INSTRUCTIONS FOR THE TASK :: Beginning at the first line of the data, print each line exactly, stopping after the line that contains "Definition default_account : AccountState".

PROVIDED RECORDS ::
◇ ◇ ◇ ◇ ◇
(* ===== verification/SdkSequence.v ===== *)
(** * SDK: account sequence numbers

    [src/packages/soroban-sas-sdk/src/sequence.rs]: reservations of sequence
    numbers for the accounts of a client.  Every operation runs under the
    manager's mutex, so concurrent use is a sequence of operations.  What the
    RPC node answers is an argument of the operations that ask it. *)

From stdpp Require Import gmap relations.
From S2P Require Import Prelude Host Common TypedData Sample.

Definition i64_max : Z := 2 ^ 63 - 1.

Record AccountState := mkAccountState {
  on_chain_sequence : option Z;
  last_reserved : Z;
  recycled : gset Z;
  in_flight : gset Z;
  initialized : bool
}.
Abbreviation PublicKey := (list Z).
Abbreviation SequenceManager := (gmap PublicKey AccountState).
Definition default_account : AccountState := mkAccountState None 0 ∅ ∅ false.

Inductive SequenceError := FetchFailed | SequenceOverflowed.

(** The least element, [iter().next()] of the ordered set. *)
Definition smallest (s : gset Z) : option Z :=
  match elements s with
  | [] => None
  | x :: l => Some (foldr Z.min x l)
  end.

(** ** Operations *)

(** The state a reservation starts from, with the node's answer for an account
    that has none. *)
Definition warm (fetched : option Z) (o : option AccountState) : option AccountState :=
  match o with
  | Some s => if initialized s then Some s
              else (fun current => mkAccountState (Some current) current ∅ ∅ true) <$> fetched
  | None => (fun current => mkAccountState (Some current) current ∅ ∅ true) <$> fetched
  end.

(** The next number, and the state without it. *)
Definition next_sequence (s : AccountState) : option (Z * AccountState) :=
  match smallest (recycled s) with
  | Some n =>
    Some (n, mkAccountState (on_chain_sequence s) (last_reserved s) (recycled s ∖ {[n]}) (in_flight s)
               (initialized s))
  | None =>
    let n := last_reserved s + 1 in
    if i64_max <? n then None
    else Some (n, mkAccountState (on_chain_sequence s) n (recycled s) (in_flight s) (initialized s))
  end.

Definition reserve (fetched : option Z) (pk : PublicKey) (m : SequenceManager)
    : (SequenceError + Z) * SequenceManager :=
  match warm fetched (m !! pk) with
  | None => (inl FetchFailed, m)
  | Some s =>
    match next_sequence s with
    | None => (inl SequenceOverflowed, <[pk := s]> m)
    | Some (n, s') =>
      (inr n, <[pk := mkAccountState (on_chain_sequence s') (last_reserved s') (recycled s')
                        (in_flight s' ∪ {[n]}) (initialized s')]> m)
    end
  end.

Definition sync_on_chain (fetched : option Z) (pk : PublicKey) (m : SequenceManager)
    : (SequenceError + Z) * SequenceManager :=
  match fetched with
  | None => (inl FetchFailed, m)
  | Some current =>
    let s := default default_account (m !! pk) in
    (inr current,
     <[pk := mkAccountState (Some current) (if last_reserved s <? current then current else last_reserved s)
               (filter (fun n => current < n) (recycled s)) (filter (fun n => current < n) (in_flight s))
               true]> m)
  end.

Definition commit (pk : PublicKey) (sequence : Z) (m : SequenceManager) : SequenceManager :=
  match m !! pk with
  | None => m
  | Some s =>
    <[pk := mkAccountState
              (match on_chain_sequence s with
               | Some on_chain => Some (if on_chain <? sequence then sequence else on_chain)
               | None => Some sequence
               end) (last_reserved s) (recycled s) (in_flight s ∖ {[sequence]}) (initialized s)]> m
  end.

Definition record_failure (pk : PublicKey) (sequence : Z) (m : SequenceManager) : SequenceManager :=
  match m !! pk with
  | None => m
  | Some s =>
    let flying := in_flight s ∖ {[sequence]} in
    <[pk := if bool_decide (flying = ∅) && bool_decide (recycled s = ∅)
            then mkAccountState (on_chain_sequence s)
                   (match on_chain_sequence s with
                    | Some on_chain => on_chain
                    | None => Z.max (last_reserved s - 1) (- 2 ^ 63)
                    end) (recycled s) flying false
            else mkAccountState (on_chain_sequence s) (last_reserved s) (recycled s ∪ {[sequence]}) flying
                   (initialized s)]> m
  end.

Definition resync (pk : PublicKey) (m : SequenceManager) : SequenceManager :=
  match m !! pk with
  | None => m
  | Some s =>
    <[pk := mkAccountState (on_chain_sequence s)
              (match on_chain_sequence s with Some on_chain => on_chain | None => last_reserved s end)
              ∅ ∅ false]> m
  end.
◇ ◇ ◇ ◇ ◇
EXERCISE RESPONSE ::
(* ===== verification/SdkSequence.v ===== *)
(** * SDK: account sequence numbers

    [src/packages/soroban-sas-sdk/src/sequence.rs]: reservations of sequence
    numbers for the accounts of a client.  Every operation runs under the
    manager's mutex, so concurrent use is a sequence of operations.  What the
    RPC node answers is an argument of the operations that ask it. *)

From stdpp Require Import gmap relations.
From S2P Require Import Prelude Host Common TypedData Sample.

Definition i64_max : Z := 2 ^ 63 - 1.

Record AccountState := mkAccountState {
  on_chain_sequence : option Z;
  last_reserved : Z;
  recycled : gset Z;
  in_flight : gset Z;
  initialized : bool
}.
Abbreviation PublicKey := (list Z).
Abbreviation SequenceManager := (gmap PublicKey AccountState).
Definition default_account : AccountState := mkAccountState None 0 ∅ ∅ false.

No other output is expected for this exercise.